* **TRY IT**: Set down, please, without alteration, the lines of the entries below from the first through the one containing "Proof. unfold wanted.".

[Dataset excerpts]

*** Begin section ***

(* ===== verification/NotifyProps.v ===== *)
(** * NotifyProps: who receives which message

    Properties of the notification server of Notify.v: delivery to all, to any
    and to the selected nodes, the order of route messages, and what a
    subscription sends. *)

From S2P Require Import Prelude.
From S2P Require Import GoStrings.
From S2P Require Import Types.
From S2P Require Import World.
From S2P Require Import Runner.
From S2P Require Import Traces.
From S2P Require Import OvnCommon.
From S2P Require Import OvnController.
From S2P Require Import OvnNetworks.
From S2P Require Import OvnPorts.
From S2P Require Import Notify.
From Stdlib Require Import Ascii.

#[local] Open Scope string_scope.
#[local] Open Scope list_scope.

(** ** Who is addressed *)

(** A request names one node, or none in particular. *)
Definition wanted (nodeReq name : string) : bool := (nodeReq == "") || (nodeReq == name).

(** The stream of a subscribed node. *)
Definition stream_of (cl : gmap string client) (name : string) : option nat :=
  cl !! name ≫= stream.

Definition addressed (nodeReq : string) (kv : string * client) : option nat :=
  if wanted nodeReq kv.1 then stream kv.2 else None.

(** The messages sent when [msg] goes to the streams [sts]. *)
Definition to_all (msg : Notification) (sts : list nat) : list (nat * Notification) :=
  map (fun st => (st, msg)) sts.

Lemma negb_wanted nodeReq name : negb (nodeReq == "") && negb (nodeReq == name) = negb (wanted nodeReq name).
Proof. unfold wanted. by rewrite negb_orb. Qed.

Lemma default_stream cl name : stream (default zeroClient (cl !! name)) = stream_of cl name.
Proof. unfold stream_of. by destruct (cl !! name). Qed.

(** One node asked for: the permutation of the clients does not matter. *)
Lemma addressed_one (cl : gmap string client) nodeReq kvs :
  nodeReq <> "" -> kvs ≡ₚ map_to_list cl ->
  omap (addressed nodeReq) kvs = option_list (stream_of cl nodeReq).
Proof.
  intros Hne Hp. unfold stream_of.
  assert (Hnone : forall m : gmap string client, m !! nodeReq = None ->
    omap (addressed nodeReq) (map_to_list m) = []).
  { intros m Hm. apply elem_of_nil_inv. intros st Hst.
    apply list_elem_of_omap in Hst as ([k c] & Hk & Ha). apply elem_of_map_to_list in Hk.
    unfold addressed, wanted in Ha. rewrite bool_decide_eq_false_2 in Ha by done.
    cbn [orb fst snd] in Ha.
    destruct (nodeReq == k) eqn:Heq; [|done]. apply bool_decide_eq_true in Heq. congruence. }
  assert (Hperm : omap (addressed nodeReq) kvs ≡ₚ option_list (cl !! nodeReq ≫= stream)).
  { rewrite Hp. destruct (cl !! nodeReq) as [c|] eqn:Hc; [|by rewrite Hnone].
    rewrite <- (insert_delete_id cl nodeReq c Hc) at 1.
    rewrite map_to_list_insert by apply lookup_delete_eq. simpl.
    rewrite Hnone by apply lookup_delete_eq. unfold addressed, wanted. simpl.
    rewrite (bool_decide_eq_true_2 (nodeReq = nodeReq)), orb_true_r by done.
    by destruct (stream c). }
  destruct (cl !! nodeReq ≫= stream); simpl in *.
  - by apply Permutation_singleton_r in Hperm.
  - by apply Permutation_nil_r in Hperm.
Qed.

*** End section ***

* **ANSWER SPACE**:
(* ===== verification/NotifyProps.v ===== *)
(** * NotifyProps: who receives which message

    Properties of the notification server of Notify.v: delivery to all, to any
    and to the selected nodes, the order of route messages, and what a
    subscription sends. *)

From S2P Require Import Prelude.
From S2P Require Import GoStrings.
From S2P Require Import Types.
From S2P Require Import World.
From S2P Require Import Runner.
From S2P Require Import Traces.
From S2P Require Import OvnCommon.
From S2P Require Import OvnController.
From S2P Require Import OvnNetworks.
From S2P Require Import OvnPorts.
From S2P Require Import Notify.
From Stdlib Require Import Ascii.

#[local] Open Scope string_scope.
#[local] Open Scope list_scope.

(** ** Who is addressed *)

(** A request names one node, or none in particular. *)
Definition wanted (nodeReq name : string) : bool := (nodeReq == "") || (nodeReq == name).

(** The stream of a subscribed node. *)
Definition stream_of (cl : gmap string client) (name : string) : option nat :=
  cl !! name ≫= stream.

Definition addressed (nodeReq : string) (kv : string * client) : option nat :=
  if wanted nodeReq kv.1 then stream kv.2 else None.

(** The messages sent when [msg] goes to the streams [sts]. *)
Definition to_all (msg : Notification) (sts : list nat) : list (nat * Notification) :=
  map (fun st => (st, msg)) sts.

Lemma negb_wanted nodeReq name : negb (nodeReq == "") && negb (nodeReq == name) = negb (wanted nodeReq name).
Proof. unfold wanted. by rewrite negb_orb. Qed.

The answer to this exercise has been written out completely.